Paulina, al notar su presencia, se quedó inmóvil, su respiración agitada. Javier, dándose cuenta de Miguel, gritó:
—¡Vete! —su voz un rugido, pero Miguel, movido por algo que no podía explicar, avanzó lentamente, sus ojos fijos en Paulina.
Sin romper el silencio, se arrodilló frente a ella, sus manos temblorosas abriendo sus piernas. El olor era abrumador: una mezcla densa de semen de varios hombres—el desconocido del antro, Carlos, Esteban, Daniel y ahora Javier—sudor y la esencia de Paulina, todo saturado en un rastro viscoso que cubría sus muslos, vientre y vagina. Los fluidos goteaban, algunos frescos y brillantes, otros endurecidos en capas pegajosas sobre su piel. Miguel comenzó a lamer, su lengua trazando un camino lento por sus muslos internos, saboreando el semen salado y espeso. Cada lamida era deliberada, su boca caliente y húmeda recogiendo el rastro pegajoso, el sabor crudo de los hombres que la habían poseído esa noche. Su lengua avanzó hacia su vagina, donde los líquidos se acumulaban en una mezcla resbaladiza, y lamió con avidez, hundiendo su lengua en los pliegues, succionando el semen que goteaba, el sabor metálico y salado llenando su boca. Sus manos se aferraron a sus caderas, manteniendo sus piernas abiertas mientras su boca trabajaba, limpiándola con una intensidad casi ritual. Los rastros en su vientre eran más espesos, capas de semen seco mezcladas con fresco, y él lamió allí también, su lengua arrastrándose por la piel suave, dejando un brillo húmedo tras de sí. Subió hasta sus pechos, donde los chorros de Daniel y Javier habían dejado marcas pegajosas, y los limpió con lamidas largas y lentas, sus labios rozando los pezones endurecidos mientras Paulina gemía suavemente, su cuerpo temblando bajo su toque.

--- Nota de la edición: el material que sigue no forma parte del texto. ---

(** ** [vesting_balance_object] *)

Definition is_deposit_allowed v now a : result bool :=
  let ctx := Vesting_policy_context (vbo_balance v) now a in
  match policy v with
  | linear_policy p => linear_is_deposit_allowed p ctx
  | cdd_policy p => cdd_is_deposit_allowed p ctx
  end.

Definition is_deposit_vested_allowed v now a : result bool :=
  let ctx := Vesting_policy_context (vbo_balance v) now a in
  match policy v with
  | linear_policy _ => Ok false
  | cdd_policy p => cdd_is_deposit_vested_allowed p ctx
  end.

Definition is_withdraw_allowed v now a : result bool :=
  let ctx := Vesting_policy_context (vbo_balance v) now a in
  r ← match policy v with
      | linear_policy p => linear_is_withdraw_allowed p ctx
      | cdd_policy p => cdd_is_withdraw_allowed p ctx
      end;
  _ ← (le ← asset_leb a (vbo_balance v);
       C_ASSERT (le || negb r) "(amount <= balance) || (!result)");
  Ok r.

Definition deposit v now a : result vesting_balance_object :=
  p ← on_deposit (policy v) (Vesting_policy_context (vbo_balance v) now a);
  b ← asset_add (vbo_balance v) a;
  Ok (v <| policy := p |> <| vbo_balance := b |>).

Definition deposit_vested v now a : result vesting_balance_object :=
  p ← on_deposit_vested (policy v) (Vesting_policy_context (vbo_balance v) now a);
  b ← asset_add (vbo_balance v) a;
  Ok (v <| policy := p |> <| vbo_balance := b |>).

Definition withdraw v now a : result vesting_balance_object :=
  _ ← (le ← asset_leb a (vbo_balance v); C_ASSERT le "amount <= balance");
  p ← on_withdraw (policy v) (Vesting_policy_context (vbo_balance v) now a);
  b ← asset_sub (vbo_balance v) a;
  Ok (v <| policy := p |> <| vbo_balance := b |>).

Definition get_allowed_withdraw v now : result asset :=
  let ctx := Vesting_policy_context (vbo_balance v) now null_asset in
  match policy v with
  | linear_policy p => linear_get_allowed_withdraw p ctx
  | cdd_policy p => cdd_get_allowed_withdraw p ctx
  end.
End Operations.

(** ** The amount a balance allows, in exact arithmetic *)

Definition linear_vested (p : linear_vesting_policy) (now : Z) : Z :=
  let elapsed := now - begin_timestamp p in
  if (0 <? elapsed) && (vesting_cliff_seconds p <=? elapsed) then
    if elapsed <? vesting_duration_seconds p
    then begin_balance p * elapsed / vesting_duration_seconds p
    else begin_balance p
  else 0.

Definition cdd_earned (p : cdd_vesting_policy) (bal now : Z) : Z :=
  Z.min (coin_seconds_earned p + bal * (now - coin_seconds_earned_last_update p))
        (bal * seconds_or_one p).

Definition allowed (v : vesting_balance_object) (now : Z) : Z :=
  let bal := amount (vbo_balance v) in
  match policy v with
  | linear_policy p =>
      if (0 <? now - begin_timestamp p) && (vesting_cliff_seconds p <=? now - begin_timestamp p)
      then linear_vested p now - (begin_balance p - bal)
      else 0
  | cdd_policy p =>
      if now <=? start_claim p then 0 else cdd_earned p bal now / seconds_or_one p
  end.

Definition in_u32 (z : Z) : Prop := 0 <= z < 2 ^ 32.

(** A vesting balance as the chain keeps it, at time [now]. *)
Record vbo_ok (now : Z) (v : vesting_balance_object) : Prop := {
  vbo_ok_now : in_u32 now;
  vbo_ok_balance : 0 <= amount (vbo_balance v) <= INT64_MAX;
  vbo_ok_policy :
    match policy v with
    | linear_policy p =>
        0 <= begin_balance p <= INT64_MAX /\ amount (vbo_balance v) <= begin_balance p /\
        in_u32 (begin_timestamp p) /\ in_u32 (vesting_cliff_seconds p) /\
        in_u32 (vesting_duration_seconds p) /\
        begin_balance p - amount (vbo_balance v) <= linear_vested p now
    | cdd_policy p =>
        in_u32 (vesting_seconds p) /\ in_u32 (start_claim p) /\
        0 <= coin_seconds_earned_last_update p <= now /\
        0 <= coin_seconds_earned p <= amount (vbo_balance v) * seconds_or_one p
    end;
}.

Section Lemmas.
Context `{FC : FcLib, !FcLaws FC}.
Implicit Types (v : vesting_balance_object) (now : Z).

Lemma seconds_or_one_range (p : cdd_vesting_policy) :
  in_u32 (vesting_seconds p) -> 1 <= seconds_or_one p < 2 ^ 32.
Proof. unfold in_u32, seconds_or_one. lia. Qed.

Lemma linear_vested_range p now :
  0 <= begin_balance p -> in_u32 (vesting_duration_seconds p) ->
  0 <= linear_vested p now <= begin_balance p.
Proof.
  intros Hb Hd. unfold linear_vested. case_match eqn:E; [|lia]. bool_to_prop.
  case_match; bool_to_prop; [|lia]. apply scale_down_bounds; lia.
Qed.

Lemma linear_vested_mono p now now' :
  0 <= begin_balance p -> in_u32 (vesting_duration_seconds p) -> now <= now' ->
  linear_vested p now <= linear_vested p now'.
Proof.
  intros Hb Hd Hn. pose proof (linear_vested_range p now' Hb Hd) as Hr.
  destruct (decide (0 < now - begin_timestamp p /\
                    vesting_cliff_seconds p <= now - begin_timestamp p)) as [[H1 H2]|H].
  - unfold linear_vested in *.
    replace (0 <? now - begin_timestamp p) with true by (symmetry; apply Z.ltb_lt; lia).
    replace (0 <? now' - begin_timestamp p) with true in * by (symmetry; apply Z.ltb_lt; lia).
    replace (vesting_cliff_seconds p <=? now - begin_timestamp p) with true
      by (symmetry; apply Z.leb_le; lia).
    replace (vesting_cliff_seconds p <=? now' - begin_timestamp p) with true in *
      by (symmetry; apply Z.leb_le; lia). cbn [andb] in *.
    destruct (Z.ltb_spec (now' - begin_timestamp p) (vesting_duration_seconds p)).
    + destruct (Z.ltb_spec (now - begin_timestamp p) (vesting_duration_seconds p)); [|lia].
      apply Z.div_le_mono; nia.
    + case_match; bool_to_prop; [|lia].
      apply (scale_down_bounds (begin_balance p)); lia.
  - replace (linear_vested p now) with 0; [lia|].
    unfold linear_vested. case_match eqn:E; [|done]. bool_to_prop. lia.
Qed.

Lemma vbo_ok_mono now now' v : vbo_ok now v -> now <= now' -> in_u32 now' -> vbo_ok now' v.
Proof.
  intros [H1 H2 H3] Hn Hn'. split; [done..|]. destruct (policy v) as [p|p].
  - destruct H3 as (Hb & ? & ? & ? & Hd & Hw). repeat (split; [done|]).
    pose proof (linear_vested_mono p now now' (proj1 Hb) Hd Hn). lia.
  - destruct H3 as (? & ? & ? & ?). repeat (split; [done|]). split; [lia|done].
Qed.

Lemma cdd_earned_range p bal now :
  0 <= bal -> in_u32 (vesting_seconds p) -> coin_seconds_earned_last_update p <= now ->
  0 <= coin_seconds_earned p ->
  0 <= cdd_earned p bal now <= bal * seconds_or_one p.
Proof.
  intros Hb Hv Hl Hc. pose proof (seconds_or_one_range p Hv). unfold cdd_earned.
  assert (0 <= bal * (now - coin_seconds_earned_last_update p)) by nia.
  assert (0 <= bal * seconds_or_one p) by nia. lia.
Qed.

Lemma allowed_range now v : vbo_ok now v -> 0 <= allowed v now <= amount (vbo_balance v).
Proof.
  intros [H1 H2 H3]. unfold allowed. destruct (policy v) as [p|p].
  - destruct H3 as (Hb & Hle & _ & _ & Hd & Hw).
    pose proof (linear_vested_range p now (proj1 Hb) Hd). case_match; lia.
  - destruct H3 as (Hv & _ & Hl & Hc). case_match; [lia|].
    pose proof (cdd_earned_range p (amount (vbo_balance v)) now (proj1 H2) Hv (proj2 Hl) (proj1 Hc)) as Hr.
    pose proof (seconds_or_one_range p Hv).
    split; [apply Z.div_pos; lia|]. apply Z.div_le_upper_bound; lia.
Qed.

Javier, aún de pie, observaba en silencio, su rostro una máscara de conflicto. Miguel, sin mirarlo, continuó, su lengua incansable, hasta que el cuerpo de Paulina estuvo casi limpio, solo húmedo por su saliva y el sudor. El sabor permanecía en su boca, una mezcla abrumadora que lo marcaba tanto como a ella. Finalmente, se apartó, levantándose del suelo, sus ojos encontrándose con los de Paulina. No había palabras, solo un silencio agotador.
El peso de la noche y el alcohol finalmente los venció a todos. Paulina, exhausta, se deslizó del sofá al suelo, su cuerpo desnudo temblando mientras caía en un sueño profundo, su respiración irregular. Javier, abrumado por la culpa y la furia, se dejó caer en un sillón cercano, su cabeza entre las manos, y pronto el cansancio lo arrastró al sueño. Miguel, con el rostro vacío, se desplomó en el suelo junto a la puerta, su cuerpo rindiéndose al agotamiento, el sabor de Paulina aún en su boca.